ABOUT THIS EXERCISE:
Within the material below, locate the line with "rewrite (proj2 (Z.eqb_neq" and the line with "(** C21. The", then return those two lines and all lines between them, exactly as written.
——
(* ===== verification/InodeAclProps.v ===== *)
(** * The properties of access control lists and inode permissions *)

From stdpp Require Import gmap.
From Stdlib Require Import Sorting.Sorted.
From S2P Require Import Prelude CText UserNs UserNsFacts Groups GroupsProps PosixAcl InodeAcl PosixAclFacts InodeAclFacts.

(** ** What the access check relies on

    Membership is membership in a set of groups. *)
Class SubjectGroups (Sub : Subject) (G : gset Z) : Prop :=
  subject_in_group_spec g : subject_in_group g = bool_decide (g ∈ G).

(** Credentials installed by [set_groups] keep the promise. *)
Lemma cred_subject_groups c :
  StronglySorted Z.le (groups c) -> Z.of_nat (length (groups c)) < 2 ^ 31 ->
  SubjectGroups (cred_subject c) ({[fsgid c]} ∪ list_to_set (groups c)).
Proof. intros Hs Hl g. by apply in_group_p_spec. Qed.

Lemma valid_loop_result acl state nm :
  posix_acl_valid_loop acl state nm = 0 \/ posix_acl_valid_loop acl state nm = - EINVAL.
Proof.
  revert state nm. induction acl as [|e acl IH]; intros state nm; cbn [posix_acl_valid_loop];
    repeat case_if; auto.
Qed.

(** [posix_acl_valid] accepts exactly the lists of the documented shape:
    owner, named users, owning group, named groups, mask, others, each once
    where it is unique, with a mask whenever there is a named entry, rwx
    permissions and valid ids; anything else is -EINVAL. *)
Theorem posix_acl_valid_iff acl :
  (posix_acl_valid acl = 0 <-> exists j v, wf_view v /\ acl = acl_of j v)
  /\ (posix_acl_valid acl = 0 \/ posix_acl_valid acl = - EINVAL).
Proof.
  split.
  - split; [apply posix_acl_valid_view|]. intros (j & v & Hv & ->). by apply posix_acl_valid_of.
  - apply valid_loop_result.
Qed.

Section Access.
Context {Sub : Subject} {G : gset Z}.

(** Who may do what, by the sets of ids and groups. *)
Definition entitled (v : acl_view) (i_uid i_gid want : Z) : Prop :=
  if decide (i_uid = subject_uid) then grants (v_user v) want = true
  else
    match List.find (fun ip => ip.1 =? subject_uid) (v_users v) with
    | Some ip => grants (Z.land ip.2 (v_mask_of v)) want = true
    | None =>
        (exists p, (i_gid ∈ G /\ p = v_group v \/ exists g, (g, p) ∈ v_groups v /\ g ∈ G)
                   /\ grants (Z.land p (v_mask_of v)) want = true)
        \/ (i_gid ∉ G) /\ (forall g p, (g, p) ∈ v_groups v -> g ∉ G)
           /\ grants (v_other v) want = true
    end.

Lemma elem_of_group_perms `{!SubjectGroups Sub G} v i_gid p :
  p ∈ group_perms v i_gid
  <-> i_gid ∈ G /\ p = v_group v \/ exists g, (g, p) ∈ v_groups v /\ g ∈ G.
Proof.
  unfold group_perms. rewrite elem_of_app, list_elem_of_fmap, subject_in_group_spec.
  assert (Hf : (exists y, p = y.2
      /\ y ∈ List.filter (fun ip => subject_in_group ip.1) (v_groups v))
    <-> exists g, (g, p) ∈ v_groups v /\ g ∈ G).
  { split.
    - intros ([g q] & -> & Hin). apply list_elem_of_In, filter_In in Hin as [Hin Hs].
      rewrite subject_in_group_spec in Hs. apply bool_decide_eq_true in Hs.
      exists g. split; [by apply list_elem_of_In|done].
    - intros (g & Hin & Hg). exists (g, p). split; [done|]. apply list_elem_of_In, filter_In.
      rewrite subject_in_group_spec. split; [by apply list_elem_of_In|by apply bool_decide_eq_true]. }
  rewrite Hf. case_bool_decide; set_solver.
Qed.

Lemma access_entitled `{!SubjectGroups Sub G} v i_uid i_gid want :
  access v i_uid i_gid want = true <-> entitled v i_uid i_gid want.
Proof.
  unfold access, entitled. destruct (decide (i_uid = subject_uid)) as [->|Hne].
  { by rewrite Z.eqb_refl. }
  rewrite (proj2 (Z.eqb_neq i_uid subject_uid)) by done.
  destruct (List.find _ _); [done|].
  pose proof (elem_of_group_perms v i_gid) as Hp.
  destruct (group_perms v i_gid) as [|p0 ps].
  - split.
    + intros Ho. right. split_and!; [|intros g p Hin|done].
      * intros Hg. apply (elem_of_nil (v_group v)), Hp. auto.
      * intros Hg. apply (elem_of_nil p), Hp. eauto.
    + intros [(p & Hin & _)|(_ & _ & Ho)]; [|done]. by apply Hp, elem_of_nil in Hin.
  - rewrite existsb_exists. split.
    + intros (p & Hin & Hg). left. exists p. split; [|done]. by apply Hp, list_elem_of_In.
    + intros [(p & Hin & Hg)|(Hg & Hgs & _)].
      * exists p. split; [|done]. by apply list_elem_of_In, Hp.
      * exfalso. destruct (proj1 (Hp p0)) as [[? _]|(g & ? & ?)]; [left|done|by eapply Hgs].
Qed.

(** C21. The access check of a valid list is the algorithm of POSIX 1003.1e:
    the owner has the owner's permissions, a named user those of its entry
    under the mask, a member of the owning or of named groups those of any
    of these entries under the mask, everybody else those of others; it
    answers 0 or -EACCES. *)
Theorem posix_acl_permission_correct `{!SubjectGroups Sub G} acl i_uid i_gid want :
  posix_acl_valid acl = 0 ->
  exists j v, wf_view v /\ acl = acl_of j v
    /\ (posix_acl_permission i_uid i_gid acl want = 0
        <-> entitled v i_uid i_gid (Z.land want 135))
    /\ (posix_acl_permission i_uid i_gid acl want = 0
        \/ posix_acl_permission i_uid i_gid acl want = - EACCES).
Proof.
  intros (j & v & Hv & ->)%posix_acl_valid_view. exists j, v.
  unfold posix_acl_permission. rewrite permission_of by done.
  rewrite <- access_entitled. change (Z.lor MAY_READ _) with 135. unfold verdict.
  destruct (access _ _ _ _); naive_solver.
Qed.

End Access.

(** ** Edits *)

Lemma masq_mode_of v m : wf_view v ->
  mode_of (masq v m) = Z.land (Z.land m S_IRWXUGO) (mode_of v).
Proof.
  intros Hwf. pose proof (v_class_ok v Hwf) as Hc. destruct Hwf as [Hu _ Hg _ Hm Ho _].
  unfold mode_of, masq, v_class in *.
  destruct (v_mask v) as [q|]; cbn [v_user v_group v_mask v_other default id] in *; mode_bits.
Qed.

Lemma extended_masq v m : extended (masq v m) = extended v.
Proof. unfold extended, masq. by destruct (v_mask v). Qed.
——
SOLUTION FOR THIS PROBLEM:
  rewrite (proj2 (Z.eqb_neq i_uid subject_uid)) by done.
  destruct (List.find _ _); [done|].
  pose proof (elem_of_group_perms v i_gid) as Hp.
  destruct (group_perms v i_gid) as [|p0 ps].
  - split.
    + intros Ho. right. split_and!; [|intros g p Hin|done].
      * intros Hg. apply (elem_of_nil (v_group v)), Hp. auto.
      * intros Hg. apply (elem_of_nil p), Hp. eauto.
    + intros [(p & Hin & _)|(_ & _ & Ho)]; [|done]. by apply Hp, elem_of_nil in Hin.
  - rewrite existsb_exists. split.
    + intros (p & Hin & Hg). left. exists p. split; [|done]. by apply Hp, list_elem_of_In.
    + intros [(p & Hin & Hg)|(Hg & Hgs & _)].
      * exists p. split; [|done]. by apply list_elem_of_In, Hp.
      * exfalso. destruct (proj1 (Hp p0)) as [[? _]|(g & ? & ?)]; [left|done|by eapply Hgs].
Qed.

(** C21. The access check of a valid list is the algorithm of POSIX 1003.1e:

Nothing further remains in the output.